------ MATERIAL SHOWN

(* ===== verification/Sha256.v ===== *)
(** * SHA-256 (kernel/lib/sha256.c)

    The streaming hash: a context of eight state words, a byte count and a
    64-byte buffer.  Arrays are lists; reading a word of [w] that the code has
    not written yet, or an access outside an array, is a [Fault].  The
    reference is the definition of FIPS 180-4: the message is padded, cut into
    blocks and folded with the compression function. *)

From S2P Require Import Prelude.

Local Open Scope Z_scope.

(** Four 32-bit words written as one number, as the tables below group them. *)
Definition words4 (row : Z) : list Z :=
  (fun k => u32 (Z.shiftr row (32 * (3 - k)))) <$> [0; 1; 2; 3].

(** sha256.c: sha256_k, one number per row of the source *)
Definition sha256_k : list Z := Eval vm_compute in
  [
   0x428a2f9871374491b5c0fbcfe9b5dba5;
   0x3956c25b59f111f1923f82a4ab1c5ed5;
   0xd807aa9812835b01243185be550c7dc3;
   0x72be5d7480deb1fe9bdc06a7c19bf174;
   0xe49b69c1efbe47860fc19dc6240ca1cc;
   0x2de92c6f4a7484aa5cb0a9dc76f988da;
   0x983e5152a831c66db00327c8bf597fc7;
   0xc6e00bf3d5a7914706ca635114292967;
   0x27b70a852e1b21384d2c6dfc53380d13;
   0x650a7354766a0abb81c2c92e92722c85;
   0xa2bfe8a1a81a664bc24b8b70c76c51a3;
   0xd192e819d6990624f40e3585106aa070;
   0x19a4c1161e376c082748774c34b0bcb5;
   0x391c0cb34ed8aa4a5b9cca4f682e6ff3;
   0x748f82ee78a5636f84c878148cc70208;
   0x90befffaa4506cebbef9a3f7c67178f2
  ] ≫= words4.

(** [__builtin_rotateright32(x, n)] *)
Definition rotr32 (x n : Z) : Z := Z.lor (Z.shiftr x n) (u32 (Z.shiftl x (32 - n))).

Definition sha256_ch (x y z : Z) : Z := Z.lxor (Z.land x y) (Z.land (cnot 32 x) z).
Definition sha256_maj (x y z : Z) : Z :=
  Z.lxor (Z.lxor (Z.land x y) (Z.land x z)) (Z.land y z).
Definition sha256_sigma0 (x : Z) : Z := Z.lxor (Z.lxor (rotr32 x 2) (rotr32 x 13)) (rotr32 x 22).
Definition sha256_sigma1 (x : Z) : Z := Z.lxor (Z.lxor (rotr32 x 6) (rotr32 x 11)) (rotr32 x 25).
Definition sha256_gamma0 (x : Z) : Z := Z.lxor (Z.lxor (rotr32 x 7) (rotr32 x 18)) (Z.shiftr x 3).
Definition sha256_gamma1 (x : Z) : Z := Z.lxor (Z.lxor (rotr32 x 17) (rotr32 x 19)) (Z.shiftr x 10).

(** Array accesses. *)
Definition at_ (l : list Z) (i : Z) : outcome Z := deref (l !! Z.to_nat i).

(** [memcpy(dst + doff, src + soff, n)] and [memset(dst + doff, v, n)] on arrays *)
Definition blit (dst : list Z) (doff : nat) (src : list Z) (soff n : nat) : outcome (list Z) :=
  if decide (doff + n <= length dst /\ soff + n <= length src)%nat
  then Ok (take doff dst ++ take n (drop soff src) ++ drop (doff + n) dst) else Fault.
Definition fill (dst : list Z) (doff : nat) (v : Z) (n : nat) : outcome (list Z) :=
  blit dst doff (replicate n v) 0 n.

(** The eight working variables. *)
Definition regs : Type := Z * Z * Z * Z * Z * Z * Z * Z.

(** sha256.c: sha256_transform, the sixteen words of the block.  [w] is the
    part of the array written so far. *)
Definition load_block (block : list Z) : outcome (list Z) :=
  for_up 16 0 (fun i w =>
    b0 ← at_ block (i * 4 + 0);
    b1 ← at_ block (i * 4 + 1);
    b2 ← at_ block (i * 4 + 2);
    b3 ← at_ block (i * 4 + 3);
    Ok (w ++ [Z.lor (Z.lor (Z.lor (Z.shiftl b0 24) (Z.shiftl b1 16)) (Z.shiftl b2 8)) (Z.shiftl b3 0)])) [].

(** sha256.c: sha256_transform, the message schedule *)
Definition extend_words (w : list Z) : outcome (list Z) :=
  for_up 48 16 (fun i w =>
    w2 ← at_ w (i - 2);
    w7 ← at_ w (i - 7);
    w15 ← at_ w (i - 15);
    w16 ← at_ w (i - 16);
    Ok (w ++ [u32 (sha256_gamma1 w2 + w7 + sha256_gamma0 w15 + w16)])) w.

(** sha256.c: sha256_transform, the body of the round loop *)
Definition round (i : Z) (w : list Z) (r : regs) : outcome regs :=
  let '(a, b, c, d, e, f, g, h) := r in
  k ← at_ sha256_k i;
  wi ← at_ w i;
  let t1 := u32 (h + sha256_sigma1 e + sha256_ch e f g + k + wi) in
  let t2 := u32 (sha256_sigma0 a + sha256_maj a b c) in
  Ok (u32 (t1 + t2), a, b, c, u32 (d + t1), e, f, g).

(** sha256.c: sha256_transform *)
Definition sha256_transform (state block : list Z) : outcome (list Z) :=
  w ← load_block block;
  w ← extend_words w;
  match state with
  | [s0; s1; s2; s3; s4; s5; s6; s7] =>
      '(a, b, c, d, e, f, g, h) ←
        for_up 64 0 (fun i r => round i w r) (s0, s1, s2, s3, s4, s5, s6, s7);
      Ok [u32 (s0 + a); u32 (s1 + b); u32 (s2 + c); u32 (s3 + d);
          u32 (s4 + e); u32 (s5 + f); u32 (s6 + g); u32 (s7 + h)]
  | _ => Fault
  end.

(** sha256.c: struct sha256_ctx *)
Record sha256_ctx := Sha256Ctx { state : list Z; count : Z; buf : list Z }.

(** sha256.c: sha256_init, the initial state words *)
Definition sha256_iv : list Z := Eval vm_compute in
  [0x6a09e667bb67ae853c6ef372a54ff53a; 0x510e527f9b05688c1f83d9ab5be0cd19] ≫= words4.

(** sha256.c: sha256_init; the buffer is left as it is *)
Definition sha256_init (ctx : sha256_ctx) : sha256_ctx := Sha256Ctx sha256_iv 0 (buf ctx).

(** sha256.c: sha256_update.  The loop state is the state words, the buffer,
    [buf_pos], the offset of [src] in the data and [len]. *)
Definition update_step (data : list Z) (s : list Z * list Z * Z * Z * Z)
  : outcome (list Z * list Z * Z * Z * Z + list Z * list Z) :=
  let '(st, bf, buf_pos, src, len) := s in
  if len <=? 0 then Ok (inr (st, bf))
  else
    let chunk := 64 - buf_pos in
    let chunk := if len <? chunk then len else chunk in
    bf ← blit bf (Z.to_nat buf_pos) data (Z.to_nat src) (Z.to_nat chunk);
    let buf_pos := buf_pos + chunk in
    if buf_pos =? 64
    then st ← sha256_transform st bf; Ok (inl (st, bf, 0, src + chunk, len - chunk))
    else Ok (inl (st, bf, buf_pos, src + chunk, len - chunk)).

Definition sha256_update (ctx : sha256_ctx) (data : list Z) (len : Z) : outcome sha256_ctx :=
  '(st, bf) ← while_loop (S (Z.to_nat len)) (update_step data)
                (state ctx, buf ctx, count ctx mod 64, 0, len);
  Ok (Sha256Ctx st (u64 (count ctx + len)) bf).

(** sha256.c: sha256_final, the last block: the marker, the zeros and the bit
    count, with one more block when they do not fit *)
Definition final_block (ctx : sha256_ctx) : outcome (list Z * list Z) :=
  let total_bits := u64 (count ctx * 8) in
  let buf_pos := count ctx mod 64 in
  bf ← fill (buf ctx) (Z.to_nat buf_pos) 0x80 1;
  let buf_pos := buf_pos + 1 in
  '(st, bf, buf_pos) ←
    (if 56 <? buf_pos
     then bf ← fill bf (Z.to_nat buf_pos) 0 (Z.to_nat (64 - buf_pos));
          st ← sha256_transform (state ctx) bf; Ok (st, bf, 0)
     else Ok (state ctx, bf, buf_pos));
  bf ← fill bf (Z.to_nat buf_pos) 0 (Z.to_nat (56 - buf_pos));
  bf ← for_up 8 0 (fun i bf => fill bf (Z.to_nat (56 + i)) (u8 (Z.shiftr total_bits (56 - i * 8))) 1) bf;
  Ok (st, bf).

------------

▶ **REQUIRED WORK**: For each line in the material above that contains the string "then", make a copy.

▶ **SOLVED PROBLEM**:
  then Ok (take doff dst ++ take n (drop soff src) ++ drop (doff + n) dst) else Fault.
  if len <=? 0 then Ok (inr (st, bf))
    let chunk := if len <? chunk then len else chunk in
    then st ← sha256_transform st bf; Ok (inl (st, bf, 0, src + chunk, len - chunk))
     then bf ← fill bf (Z.to_nat buf_pos) 0 (Z.to_nat (64 - buf_pos));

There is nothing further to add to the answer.